Сопротивление повара разозлило Баграмова, и от злости все волнение его исчезло, рука перестала дрожать. Он сосредоточенно нацелился и осторожно начал вводить иглу.
Степка охнул.
— Не баба! Терпи! Вот теперь не попало! — чтобы придать себе еще больше спокойствия, насколько возможно грубее рыкнул Баграмов. — Дергаться будешь — так еще раз колоть придется!
Повар притих, покорно вытянув руку…
Баграмов склонился ниже, прерывисто и напряженно дыша, направляя острие иглы в ускользнувшую вену, поддел ее кончиком, припомнив при этом, как в детстве насаживал на удочку червяка. Под стеклом шприца в масле появилась, как мелкая клюковка, темная капля крови. «Попал!»
— Теперь лежи тихо, — почти с угрозой, глухо сказал Емельян и облизнул пересохшие губы.
Волжак убрал жгут. Сосредоточенно и осторожно Баграмов стал с усилием нажимать большим пальцем тугой поршень. Степка от боли морщился, а Емельян жал и жал, задерживая дыхание, с каплями пота на лбу. Этому, казалось, не будет конца…
— Вот и все! — наконец произнес Баграмов куда-то в пространство, прижав ваткой место укола.
— Кровь, — робко сказал Степка.
Емельян безучастно взглянул. Из вены сквозь ранку сочилась кровь с маслом. Как знать, удастся ли, скоро ли… Он в нетерпении посмотрел в глаза повара: уж скорей бы!
Волжак прибрал вату, шприц, вынес разбитые ампулы и лег на свободную койку, с которой взяли Яшу. Баграмов отошел к своей койке и сел, опершись о колени локтями.

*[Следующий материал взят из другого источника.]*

Definition append_coordinated_jsonl_batch {A} (name : string) (context : Value)
    (append : Value → remote A) : remote A :=
  append_under_lease name context append.

(** ** What the programs do *)

Context {trees : GitTrees}.
Context `{!Blake3Laws, !Ed25519Laws}.

#[local] Abbreviation later := (later grows good) (only parsing).
#[local] Abbreviation wpx := (wpx exec grows good) (only parsing).
#[local] Abbreviation harmless := (harmless good) (only parsing).

(** A checkout of a commit holds its tree. *)
Lemma worktree_spec commit (Q : string * list (string * Entry) → World → Prop) w :
  good w →
  (∀ path directory w', later w w' →
    (is_object_name commit = true → committed w' commit (work_tree directory)) →
    Q (path, directory) w') →
  wpx (create_worktree commit) Q w.
Proof.
  intros Hw HQ. apply bind_spec; [done |]. apply harmless_ulid; [done |]. intros ulid w1 Hw1 _.
  apply bind_spec; [by eapply later_good |].
  apply run_spec; [by intros w' o w'' [Hx _] | by eapply later_good |].
  intros w2 o w3 Hw2 [_ Ho] Hw3 _. apply bind_spec; [by eapply later_good |].
  apply store_spec. intros [] w4 Hok Hw4 _. apply bail_if_Ok, negb_false_iff in Hok.
  apply bind_spec; [by eapply later_good |].
  apply (read_spec good (ReadWorktree _ commit)); [by intros w' d w'' [Hx _] |].
  intros w5 directory w6 Hw5 [_ Hd] Hw6 _. apply ret_spec. intros w7 Hw7.
  apply HQ; [chain |]. intros Hname. destruct (Ho Hok Hname) as [c Hc].
  assert (later w2 w5) as [Hg _] by chain. assert (later w5 w7) as [Hg' _] by chain.
  apply (grows_object w2 w5) in Hc; [|done]. exists c.
  split; [by eapply grows_object | by apply Hd].
Qed.

Lemma harmless_verify path t : harmless (verify_worktree path t).
Proof.
  apply harmless_bind; [apply harmless_store |]. intros []. apply harmless_pure.
Qed.

Lemma harmless_on m t : harmless (on_worktree m t).
Proof.
  unfold on_worktree. destruct (m t) as [[a|e] t']; [apply harmless_ret | apply harmless_store].
Qed.

(** The check looked at the clock and then at the lease; a remote with one client needs none. *)
Definition permitted (local remote_verified : VerifiedV2Archive) (w1 w2 : World) : Prop :=
  size (clients remote_verified) <= 1 ∨
  validate_protected_publication (records local) (origins (accepted_frontier remote_verified))
    (clients remote_verified) (Ok (clock w1))
    (Ok (current w2 (coordination_lease_ref (archive_of local)))) = Ok ().
(** The body of the loop that hashes the working files. *)
Definition hash_working (a : Advance) (tree : Entries) (entries : Entries) (path : string)
    : publication Entries :=
  if is_some_b (entries !! path) then mret entries else
  _ ← regular_file path;
  hash ← git_text "hash publication file" (HashObject path);
  let entry := ("100644", hash) in
  _ ← checked (bail_if (negb (is_expected a path) && negb (bool_decide (tree !! path = Some entry)))
                 (refused ("unrelated working change at " +:+ path)));
  mret (<[path := entry]> entries).

Definition check_history (tree : Entries) (path : string) : publication () :=
  if bool_decide (path = HEAD_PATH) then mret () else
  let known := refused ("publication path has existing Git history: " +:+ path) in
  _ ← checked (bail_if (is_some_b (tree !! path)) known);
  history ← git_text "inspect publication history" (LogPath path);
  checked (bail_if (negb (str_is_empty history)) known).

Definition check_index_entry (a : Advance) (tree working : Entries) (entry : string * (string * string))
    : result V2StoreError () :=
  let '(path, entry) := entry in
  bail_if (if is_expected a path then
             negb (bool_decide (Some entry = tree !! path))
             && negb (bool_decide (Some entry = working !! path))
           else negb (bool_decide (Some entry = tree !! path)))
    (refused ("unrelated or ambiguous index entry at " +:+ path)).

(** A [BTreeMap] is visited in the order of its keys. *)
Definition btree_entries (entries : Entries) : list (string * (string * string)) :=
  omap (λ k, pair k <$> entries !! k) (btree_keys entries).

Definition check_others (a : Advance) (text : string) : result V2StoreError () :=
  for_each (λ path, bail_if (negb (is_expected a path))
    (refused ("unrelated untracked file at " +:+ path))) (nul_entries text).

(** From the listings of Git to the files to commit, with the names of their blobs. *)
Definition inspect_repository (a : Advance) : publication Entries :=
  text ← git_listing "inspect committed publication tree" (LsTree (adv_parent a));
  tree ← checked (parse_entries text false);
  text ← git_listing "inspect publication index" LsStage;
  index ← checked (parse_entries text true);
  text ← git_listing "inspect index flags" LsFlags;
  _ ← checked (check_flags text);
  working ← each (hash_working a tree) ∅ (btree_keys tree ++ adv_paths a);
  _ ← each (λ _, check_history tree) () (adv_paths a);
  _ ← checked (for_each (check_index_entry a tree working) (btree_entries index));
  _ ← checked (bail_if (existsb (λ path, negb (is_some_b (index !! path))) (btree_keys tree))
                 (refused "index removes committed paths"));
  text ← git_listing "inspect untracked publication files" LsOthers;
  _ ← checked (check_others a text);
  mret working.
(* ===== verification/Published.v ===== *)
(** What a publication recovery can do to a repository: the theorem on [Publication.v].

    The lemmas follow the program: what each of its parts has read ([advancing], [inspection]),
    what is known before anything is staged ([ready]), the index while files are staged
    ([staged]) and the commit ([published]). *)
From Stdlib Require Import ZArith NArith Lia Ascii.
From stdpp Require Import base decidable list gmap strings pretty sorting.
From S2P Require Import Prelude.
From S2P Require Import Text.
From S2P Require Import External.
From S2P Require Import Ids.
From S2P Require Import Frontier.
From S2P Require Import Batch.
From S2P Require Import Record.
From S2P Require Import Genesis.
From S2P Require Import Store.
From S2P Require Import Segment.
From S2P Require Import FrontierGraph.
From S2P Require Import Clients.
From S2P Require Import Coordination.
From S2P Require Import Batches.
From S2P Require Import Archive.
From S2P Require Import Append.
From S2P Require Import Ranges.
From S2P Require Import Visit.
From S2P Require Import Streaming.
From S2P Require Import WorkTree.
From S2P Require Import LocalFiles.
From S2P Require Import Interaction.
From S2P Require Import Remote.
From S2P Require Import Leases.
From S2P Require Import Publication.
From S2P Require Import Repository.

(** ** The steps of the program *)

Section recovery.
Context `{Blake3, UlidCrate, Base64, Ed25519,
  FromJson V2RecordEnvelope, ToJson SegmentManifestBody, ToJson SignedSegmentManifest,
  FromJson SignedSegmentManifest, ToJson GenesisBody, ToJson SignedGenesis,
  FromJson SignedGenesis, ToJson CausalFrontier, FromJson CausalFrontier,
  ToJson CoordinationLeaseBody, FromValue SignedCoordinationLease}.
Context `{!Blake3Laws, !Ed25519Laws}.
Context (blob_id : bytes → string) (git_path : string → string).
Context (display : V2StoreError → string) (root : string) (fuel : nat).

(** Blobs are named by Git's object names. *)
Context (blob_named : ∀ b, is_object_name (blob_id b) = true).

#[local] Abbreviation reading := (reading blob_id git_path).
#[local] Abbreviation safe := (safe blob_id git_path).

Lemma reading_checked_bind {A B} (m : result V2StoreError A) (k : A → publication B) w Q :
  (∀ a, m = Ok a → reading (k a) w Q) → reading (checked m ≫= k) w Q.
Proof. intros Hk. apply (reading_bind _ _ _ _ _ (λ a, m = Ok a)); [by apply reading_checked | done]. Qed.

Lemma reading_bail_bind {B} (c : bool) e (k : () → publication B) w Q :
  (c = false → reading (k ()) w Q) → reading (checked (bail_if c e) ≫= k) w Q.
Proof. intros Hk. apply reading_checked_bind. by intros [] Hc%bail_if_Ok; apply Hk. Qed.

(** A process that changes nothing. *)
Definition reads (c : LocalGit) : bool :=
  match c with UpdateIndex _ _ _ | CommitStaged _ => false | _ => true end.

Lemma reading_process io operation c w :
  reads c = true →
  reading (run_process root io operation c) w (λ o, prints blob_id git_path w c (stdout o)).
Proof.
  intros Hc. unfold run_process.
  apply (reading_bind _ _ _ _ _ (λ out, ∀ o, out = Ok o → success o = true →
    prints blob_id git_path w c (stdout o))).
  { apply reading_query. intros r w' He. by destruct c. }
  intros out Hout. apply reading_checked_bind. intros o Ho%map_err_Ok.
  apply reading_bail_bind. intros Hs%negb_false_iff. apply reading_ret. by apply Hout.
Qed.

Lemma reading_text operation c w :
  reads c = true →
  reading (git_text root operation c) w (λ s, ∃ out, prints blob_id git_path w c out ∧ s = trim out).
Proof.
  intros Hc. eapply reading_bind; [by apply reading_process |].
  intros o Ho. apply reading_ret. by exists (stdout o).
Qed.

Lemma reading_listing operation c w :
  reads c = true → reading (git_listing root operation c) w (prints blob_id git_path w c).
Proof.
  intros Hc. eapply reading_bind; [by apply reading_process |]. intros o Ho.
  apply reading_checked_bind. intros _ _. by apply reading_ret.
Qed.
(* ===== verification/SystemExamples.v ===== *)
(** A system of clients run on the archive of [WriterExamples.v]: a machine that answers every
    call without failing, and the runs of a synchronization, an acquisition and a release on a
    remote that starts empty. *)
From Stdlib Require Import ZArith NArith Lia Ascii.
From stdpp Require Import base decidable list gmap strings countable pretty relations.
From S2P Require Import Prelude.
From S2P Require Import Text.
From S2P Require Import External.
From S2P Require Import Ids.
From S2P Require Import Frontier.
From S2P Require Import Record.
From S2P Require Import Genesis.
From S2P Require Import Store.
From S2P Require Import Segment.
From S2P Require Import Clients.
From S2P Require Import Coordination.
From S2P Require Import Archive.
From S2P Require Import Codec.
From S2P Require Import Append.
From S2P Require Import WriterExamples.
From S2P Require Import Visit.
From S2P Require Import WorkTree.
From S2P Require Import Interaction.
From S2P Require Import Remote.
From S2P Require Import Leases.
From S2P Require Import Sync.
From S2P Require Import System.
From S2P Require Import StreamingExamples.

#[local] Existing Instance Genesis.Examples.two_keys.
#[local] Existing Instance Genesis.Examples.two_keys_laws.
#[local] Existing Instance sized_blake3.
#[local] Existing Instance sized_blake3_laws.
#[local] Existing Instance envelope_from_json.
#[local] Existing Instance body_to_json.
#[local] Existing Instance manifest_to_json.
#[local] Existing Instance manifest_from_json.
#[local] Existing Instance frontier_to_json.
#[local] Existing Instance frontier_from_json.
#[local] Existing Instance Archive.Examples.body_json.
#[local] Existing Instance Archive.Examples.genesis_json.
#[local] Existing Instance Archive.Examples.lease_from_value.
#[local] Existing Instance WriterExamples.genesis_from_json.

(** ** Serializers of leases *)

Definition lease_body_value (b : CoordinationLeaseBody) : Value :=
  Arr [num (lease_v b); Str (lease_archive_id b); Str (lease_genesis_hash b);
       Str (scope_kind b); Str (scope_id b); Str (token_id b); Str (holder_client_id b);
       Str (base_frontier_hash b); Str (state b); num (not_before_utc_ms b);
       num (not_after_utc_ms b); opt (previous_lease_commit b)].
Definition lease_value (s : SignedCoordinationLease) : Value :=
  Arr [lease_body_value (lease_body s); Str (lease_signature s)].
Definition value_lease (d : Value) : result string SignedCoordinationLease :=
  match d with
  | Arr [Arr [Num (PosInt v); Str a; Str g; Str k; Str i; Str t; Str h; Str f; Str s;
              Num (PosInt nb); Num (PosInt na); p]; Str sig] =>
      Ok (Build_SignedCoordinationLease
            (Build_CoordinationLeaseBody v a g k i t h f s nb na (get_opt p)) sig)
  | _ => Err "lease"
  end.

#[local] Instance lease_body_json : ToJson CoordinationLeaseBody := {
  to_json b := Ok (value_bytes (lease_body_value b)) }.
#[local] Instance lease_to_json : ToJson SignedCoordinationLease := {
  to_json s := Ok (value_bytes (lease_value s)) }.
#[local] Instance lease_from_json : FromJson SignedCoordinationLease := {
  from_json b := bytes_value b ≫= value_lease }.
#[local] Instance lease_to_value : ToValue SignedCoordinationLease := {
  to_value s := Ok (lease_value s) }.

#[local] Instance lease_line_json : LineJson SignedCoordinationLease.
Proof.
  split. intros s b [= <-]. split.
  - change (bytes_value (value_bytes (lease_value s)) ≫= value_lease = Ok s).
    rewrite bytes_value_bytes. cbn [mbind result_bind].
    by destruct s as [[? ? ? ? ? ? ? ? ? ? ? []] ?].
  - exact (proj1 (value_bytes_line (lease_value s))).
Qed.

#[local] Instance one_secret : SecretKeys := {
  signing_key_from_bytes _ := WriterExamples.key }.
#[local] Instance local_key_json : FromJson LocalClientKey := {
  from_json _ := Ok {| key_v := 1; key_archive_id := "archive_1";
                       key_origin_id := WriterExamples.client;
                       secret_key := of_bytes (replicate 32 "k"%char) |} }.

(** ** A machine *)

#[local] Existing Instance WorkTree.Examples.last_links.
(** The machine's tree objects are empty, and so are its checkouts. *)
#[local] Instance empty_trees : GitTrees := { tree_holds _ content := content = ∅ }.

Definition done (s : string) : result string Output :=
  Ok {| exit_code := Some 0%Z; stdout := s |}.
Definition failed : result string Output :=
  Ok {| exit_code := Some 1%Z; stdout := "" |}.
Definition failed_input : result (Stage * string) Output :=
  Ok {| exit_code := Some 1%Z; stdout := "" |}.

Definition head_commit : string := of_bytes (replicate 40 "a"%char).
Definition tree_name : string := of_bytes (replicate 40 "b"%char).

(** The next free name: the number of objects, in unary. *)
Definition next_name (w : World) : string :=
  let n := size (objects w) in
  of_bytes (replicate n "c"%char ++ replicate (40 - n) "d"%char).

Definition push (w : World) (commit reference : string) (allowed : bool)
    : result string Output * World :=
  match objects w !! commit with
  | Some _ => if allowed then (done "", set_ref reference commit w) else (failed, w)
  | None => (failed, w)
  end.

Definition handle_git (w : World) (c : GitCommand) : result string Output * World :=
  match c with
  | RemoteGetUrl _ => (done "file:///srv/archive", w)
  | RevParse revision =>
      (done (if decide (revision = "HEAD^{tree}") then tree_name else head_commit), w)
  | LsRemote _ reference => (done (ls_remote_text w reference), w)
  | CatCommit id =>
      (match objects w !! id with Some c => done (commit_text c) | None => failed end, w)
  | PushNew _ commit reference =>
      push w commit reference (bool_decide (current w reference = None))
  | PushCas _ commit reference expected =>
      push w commit reference (bool_decide (current w reference = expected))
  | IsAncestor _ _ | WriteTree _ => (failed, w)
  | WorktreeAdd _ commit =>
      (match objects w !! commit with Some _ => done "" | None => failed end, w)
  | _ => (done "", w)
  end.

Он был так измучен, как будто шагал целый день без отдыха. Он сидел без мыслей, в молчаливом ожидании, может быть, целый час, показавшийся ему вечностью, сидел почти в забытьи, пока со Степкиной койки не донесся мучительный стон, и почти в тот же миг тело повара охватили корчи. Руки напряженно вытянулись, пальцы в какой-то словно нарочито придуманной конвульсии комкали край шинели и цеплялись за ребра железной койки; вдруг отбрасывалась то одна, то другая рука. Степка вскрикивал и хрипел, изгибаясь… Баграмов вскочил, жадно впился в него взглядом.
«Как в кино!» — сказал он себе и с поспешностью отвернулся, будто лишний взгляд его в сторону выпученных глаз Степки мог стать против него уликой. Емельян заметил, что трое или четверо больных, которых он считал спящими, в самом деле не спят. Он обвел взглядом койки, и, как по сговору, тут и там при встрече с его зрачками опустились веки больных.
«Ну и пусть!» — сказал себе Баграмов, подумав о том, что второй заболевший повар еще не очнулся от бреда. И уже с откровенным холодным любопытством и ненавистью Емельян обернулся в угол, где судорога продолжала стягивать все тело повара, выгибая его «мостом», подтягивая затылок к лопаткам…
Волжак проснулся. Сидя на койке, он свертывал папиросу и угрюмо косился в сторону Степки. Встретившись с Баграмовым взглядом, Волжак молча протянул ему свою баночку с табаком. Дрожащими, непослушными пальцами, рассыпая табак, Баграмов свернул цигарку и закурил.
Балашов давно уж лежал неподвижно, без сна, созерцая своих соседей и седобородого санитара, ласкового, внимательного и доброго. И ему все казалось, что он уже где-то когда-то встречал этого старика с лохматыми бровями и дружелюбным взглядом серых, сосредоточенных глаз. Иван заново узнавал обстановку, которая утром так его потрясла, при возвращении из счастливого царства бреда…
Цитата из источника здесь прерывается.